Sibanda was nominated for the award by a friend in recognition of her research interests in rural development and community issues and her desire to be a representative voice for rural communities in international organizations. As Sibanda described, “I am interested in the interconnectedness of our world and believe that decisions made by countries or international organizations affect people in different parts of the world. Even people who live in remote villages see the impact of political processes made in Washington or Geneva by key players in international politics.”  

Sibanda’s research project this summer will involve tracing the narrative of several interviews that the John Joseph Moakley Distinguished Professor of Peace and Reconciliation Padraig O’Malley conducted between 1989 and 2008 with key figures promoting peace in South Africa. Reviewing these digitized interviews, Sibanda will seek to understand the negotiation processes that began in 1990 between the South African government and the African National Congress.  

For PhD student Dermmillah Obare, the AU Ambassador Hilda Suka-Mafudze Summer Enrichment Award connects her commitment to studying African institutions with the objectives of the short-term research project funded as part of this award. She said, “I was so delighted because my interest of study has been within Africa. I think African institutions are not well-studied, and they are doing a lot in terms of dealing with so many challenges that we face. This award is so fitting within my interests of study and also within my passion in addressing African issues.”  

Obare’s project will focus on U.S. foreign policy with the African Union. She plans to hold discussions with two Ambassadors of the African Union, including Her Excellency Ambassador Hilda Suka-Mafudze, from whom Obare will seek a deeper understanding of foreign relationships between the U.S. and the African Union. Obare will also interview Ambassador Fatima Kyari Mohammed, the Permanent Observer of the African Union to the United Nations, to understand the larger international policy relationships in which the African Union takes part.  

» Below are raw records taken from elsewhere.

(* ===== verification/KillSwitch.v ===== *)
(** * The kill switch

    pkg/killswitch: the dimension table (dimension.go), the observer registry and status
    (killswitch.go), the in-memory manager (memory.go) and the tombstone-lifetime rules
    the Redis backend and the CLI share (session_ttl.go, durationsentinel).

    A dimension is a constructor of [killDimension], and the table's accessors are
    functions by cases on it.  The maps of the zero-value manager are nil: a set is
    [None] until [ensureSetsLocked] creates it, and assigning into a nil map panics, which
    is an outcome of the model.  An observer is a name; [notify] returns the deliveries. *)
From stdpp Require Import base tactics list gmap strings fin_maps fin_sets.
From Stdlib Require Import ZArith Lia Sorted.
From S2P Require Import Prelude GoStrings.
#[local] Open Scope Z_scope.

Module KillSwitch.

(** ** Subjects, revocations and the dimension table *)

Record Subject := mkSubject { AgentID : string; SessionID : string; JTI : string }.

Record Revocation := mkRevocation {
  rGlobal : bool; rAgentID : string; rSessionID : string; rJTI : string;
}.

Inductive killDimension := DimAgent | DimSession | DimJTI.

#[global] Instance killDimension_eq_dec : EqDecision killDimension.
Proof. solve_decision. Defined.

Definition killDimensions : list killDimension := [DimAgent; DimSession; DimJTI].

Definition dim_name (d : killDimension) : string :=
  match d with DimAgent => "agent" | DimSession => "session" | DimJTI => "jti" end.
Definition dim_expires (d : killDimension) : bool :=
  match d with DimSession => true | _ => false end.
Definition dim_subject (d : killDimension) (s : Subject) : string :=
  match d with DimAgent => AgentID s | DimSession => SessionID s | DimJTI => JTI s end.
Definition dim_event (d : killDimension) (id : string) : Revocation :=
  match d with
  | DimAgent => mkRevocation false id "" ""
  | DimSession => mkRevocation false "" id ""
  | DimJTI => mkRevocation false "" "" id
  end.

Definition dimensionByName (name : string) : option killDimension :=
  list_find (fun d => dim_name d = name) killDimensions ≫= fun p => Some p.2.

Definition dim_ttl (d : killDimension) (sessionKillTTL : duration) : duration :=
  if dim_expires d then sessionKillTTL else 0.

(** ** Observers *)

Definition observer := string.

Record revocationObservers := mkObservers {
  fns : list (Z * observer);   (** registration id and callback *)
  next : Z;                    (** uint64 *)
}.

(** [observe(fn)]: the new registry and the id the unregister closes over; a nil
    callback registers nothing. *)
Definition observe (o : revocationObservers) (fn : option observer)
    : revocationObservers * option Z :=
  match fn with
  | None => (o, None)
  | Some f =>
      let id := wrap_uint64 (next o + 1) in
      (mkObservers (fns o ++ [(id, f)]) id, Some id)
  end.

Definition unregister (o : revocationObservers) (id : option Z) : revocationObservers :=
  match id with
  | None => o
  | Some i => mkObservers (filter (fun r => r.1 <> i) (fns o)) (next o)
  end.

(** The callbacks run, in order, with the event. *)
Definition notify (o : revocationObservers) (ev : Revocation) : list (observer * Revocation) :=
  map (fun r => (r.2, ev)) (fns o).

(** ** The in-memory manager *)

Record InMemory := mkInMemory {
  globalActive : bool;
  killedAgents : option (gset string);
  killedSessions : option (gset string);
  revokedJTIs : option (gset string);
  observers : revocationObservers;
}.

Definition NewInMemory : InMemory :=
  mkInMemory false None None None (mkObservers [] 0).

The cooperation of governments is a primary research interest for Obare. Having just completed her first year of coursework, she is in the process of identifying her areas of research and, at this point, wants to study the interactions of states as they cooperate on environmental issues related to wildlife. Obare is a government official with the Kenya Wildlife Service. She first learned of the PhD program in Global Governance and Human Security after facilitating a workshop hosted by the Center for Governance and Sustainability on how countries can enhance their reporting in natural environmental agreements.  

Given her education in ecological issues of wildlife, she said, “I knew what is needed for animals from a scientific point of view, but I was missing the key element of the human factor. I saw increasingly that human factors are becoming important in terms of conservation because our habitats are increasingly being threatened due to human activity.” Using her doctoral studies to supplement her ecological background, Obare hopes to develop a social and international relations perspective that will allow her to address the larger questions that fuel her research: “How do states cooperate, and what measures can we put forth in the future to enhance that cooperation?”  

Lilian Sibanda and Dermmillah Obare will complete their short-term research projects focusing on U.S–Africa relations as part of their AU Ambassador Hilda Suka-Mafudze Special Summer Enrichment Award this summer. Each project offers a unique perspective on international relations with a specific investment in African studies to complement their current studies in the Global Governance and Human Security program, contributing to research and scholarship on the impacts of the African Union’s regional office in the United States.